‘It’s literally going to break me.’ Commuting is now unaffordable for some American workers
Context:
Fluctuating fuel prices shape the cost of U.S. commuting, with average annual commute expenses historically centered around a few thousand dollars and regional differences reflecting taxes, infrastructure, and demand. Some employers have reduced travel burden by adopting compressed workweeks, cutting the number of commuting days. Gas prices surged to just over $5 per gallon in 2022 before easing later that year, illustrating volatility that directly affects daily expenses. State-by-state variation remains pronounced, driven by local conditions and policy. Looking ahead, price swings and employer measures will continue to influence how workers budget for commuting costs.
Dive Deeper:
A Citi survey from 2015 found workers spent about $2,600 annually on commuting, with gas as the largest expense; Los Angeles commuters faced the highest daily round-trips, around $16, and New York around $14.

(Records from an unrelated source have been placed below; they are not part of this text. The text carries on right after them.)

(* ===== verification/Decoder.v ===== *)
(** * Request decoder ([crates/virtio-accel-device/src/decoder.rs])

    Decoding of one untrusted command frame: length and limit checks, the
    fixed wire structures, the borrowed transfer and artifact tails, and the
    bindings of a submission, sorted by slot. *)

From Stdlib Require Import ZArith Lia.
From stdpp Require Import prelude list sorting.
From S2P Require Import Prelude Codec Proto Core ObjectTable Regions.

Definition REQUEST_HEADER_BYTES : Z := size_of RequestHeader.
Definition MAX_FIXED_PREFIX_BYTES : Z := size_of LoadProgramRequest.
(** [RESPONSE_HEADER_BYTES] of this module. *)
Definition DECODER_RESPONSE_HEADER_BYTES : Z := size_of ResponseHeader.

Inductive DecoderLimitsError :=
  | LimitsConfig (error : ConfigError)
  | LimitsBindingLimit
  | LimitsBufferLimit
  | LimitsArtifactLimit.

Record DecoderLimits := {
  dl_max_chain_descriptors : Z;
  dl_max_request_bytes : Z;
  dl_max_response_bytes : Z;
  dl_max_bindings : Z;
  dl_max_buffer_bytes : Z;
  dl_max_artifact_bytes : Z;
  dl_capabilities : Z;
}.

Definition DecoderLimits_new (config : WireConfig) (info : DeviceInfo) :
    result DecoderLimits DecoderLimitsError :=
  let? _ := map_err LimitsConfig (WireConfig_validate config) in
  let limits := info_limits info in
  if negb (in_range 1 HARD_MAX_BINDINGS (max_bindings_per_submission limits)) then
    Err LimitsBindingLimit
  else if max_buffer_bytes limits =? 0 then Err LimitsBufferLimit
  else if max_artifact_bytes limits =? 0 then Err LimitsArtifactLimit
  else Ok {|
    dl_max_chain_descriptors := wc_max_chain_descriptors config;
    dl_max_request_bytes := wc_max_request_bytes config;
    dl_max_response_bytes := wc_max_response_bytes config;
    dl_max_bindings := max_bindings_per_submission limits;
    dl_max_buffer_bytes := max_buffer_bytes limits;
    dl_max_artifact_bytes := max_artifact_bytes limits;
    dl_capabilities := info_capabilities info;
  |}.

Inductive UnrecoverableDecodeError :=
  | UnrecRequestHeader
  | UnrecRequestAccess
  | UnrecResponseHeader.

Inductive FrameDecodeError :=
  | DecodeUnrecoverable (error : UnrecoverableDecodeError)
  | DecodeProtocol (request_id : Z) (status : StatusCode)
  | DecodeInsufficientResponse (request_id required available : Z).

Record DecodedBinding := {
  db_buffer_id : ObjectId;
  db_range : BufferRange;
  db_slot : Z;
  db_access : AccessMode;
}.

Inductive DecodedRequestBody :=
  | ReqGetDeviceInfo
  | ReqCreateContext (desc : ContextDesc)
  | ReqDestroyContext (context_id : ObjectId)
  | ReqAllocateBuffer (context_id : ObjectId) (desc : BufferDesc)
  | ReqFreeBuffer (buffer_id : ObjectId)
  | ReqWriteBuffer (buffer_id : ObjectId) (range : BufferRange) (data : ReadableRegion)
  | ReqReadBuffer (buffer_id : ObjectId) (range : BufferRange)
  | ReqLoadProgram (context_id : ObjectId) (format : Z) (target : list Z)
      (payload : ReadableRegion) (resident_bytes : Z)
  | ReqUnloadProgram (program_id : ObjectId)
  | ReqCreateQueue (context_id : ObjectId) (desc : QueueDesc)
  | ReqDestroyQueue (queue_id : ObjectId)
  | ReqSubmit (queue_id program_id : ObjectId) (bindings : list DecodedBinding) (timeout : Timeout)
  | ReqPollEvent (event_id : ObjectId)
  | ReqCancelEvent (event_id : ObjectId)
  | ReqDestroyEvent (event_id : ObjectId).

Definition DecodedRequestBody_opcode (self : DecodedRequestBody) : KnownOpcode :=
  match self with
  | ReqGetDeviceInfo => OpGetDeviceInfo
  | ReqCreateContext _ => OpCreateContext
  | ReqDestroyContext _ => OpDestroyContext
  | ReqAllocateBuffer _ _ => OpAllocateBuffer
  | ReqFreeBuffer _ => OpFreeBuffer
  | ReqWriteBuffer _ _ _ => OpWriteBuffer
  | ReqReadBuffer _ _ => OpReadBuffer
  | ReqLoadProgram _ _ _ _ _ => OpLoadProgram
  | ReqUnloadProgram _ => OpUnloadProgram
  | ReqCreateQueue _ _ => OpCreateQueue
  | ReqDestroyQueue _ => OpDestroyQueue
  | ReqSubmit _ _ _ _ => OpSubmit
  | ReqPollEvent _ => OpPollEvent
  | ReqCancelEvent _ => OpCancelEvent
  | ReqDestroyEvent _ => OpDestroyEvent
  end.

Record DecodedRequest := {
  dr_request_id : Z;
  dr_required_response_bytes : Z;
  dr_body : DecodedRequestBody;
}.

(** [FrameDecoder] holds its limits and nothing else. *)
Record FrameDecoder := { fd_limits : DecoderLimits }.

Inductive BodyDecodeError :=
  | BodyProtocol (status : StatusCode)
  | BodyAccess.

Definition protocol (request_id : Z) (status : StatusCode) : FrameDecodeError :=
  DecodeProtocol request_id status.
Definition invalid : BodyDecodeError := BodyProtocol STATUS_INVALID_ARGUMENT.
Definition resource_limit : BodyDecodeError := BodyProtocol STATUS_RESOURCE_LIMIT.

Definition expect_payload_bytes (payload_bytes expected : Z) : result unit BodyDecodeError :=
  if negb (payload_bytes =? expected) then Err invalid else Ok tt.

(** [read_wire] with [bytes = size_of::<T>()] and [decode = read_exact::<T>],
    as at every call. *)
Definition read_wire (T : Type) `{Wire T} (source : ByteSource) (offset : Z) :
    result T BodyDecodeError :=
  if MAX_FIXED_PREFIX_BYTES <? size_of T then Err (BodyProtocol STATUS_INTERNAL_ERROR)
  else
    let? scratch := map_err (fun _ => BodyAccess) (src_read_at source offset (size_of T)) in
    map_err (fun _ => invalid) (read_exact T scratch).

To reduce commuting costs amid rising gas prices, some employers have implemented compressed workweeks, such as four 10-hour days, diminishing the number of commuting days per week.
Gas prices have shown notable volatility; in 2022 the national average for regular gas peaked just above $5 per gallon in June and dropped to about $3.33 by December.
State-level price variation is significant: Hawaii had the highest average price in 2016 at $2.42 per gallon, while Missouri was lowest at $1.92, underscoring regional differences driven by taxes, infrastructure, and supply and demand.
These dynamics imply that while policy and employer interventions can mitigate some costs, overall commuting expenses remain sensitive to price fluctuations and regional factors.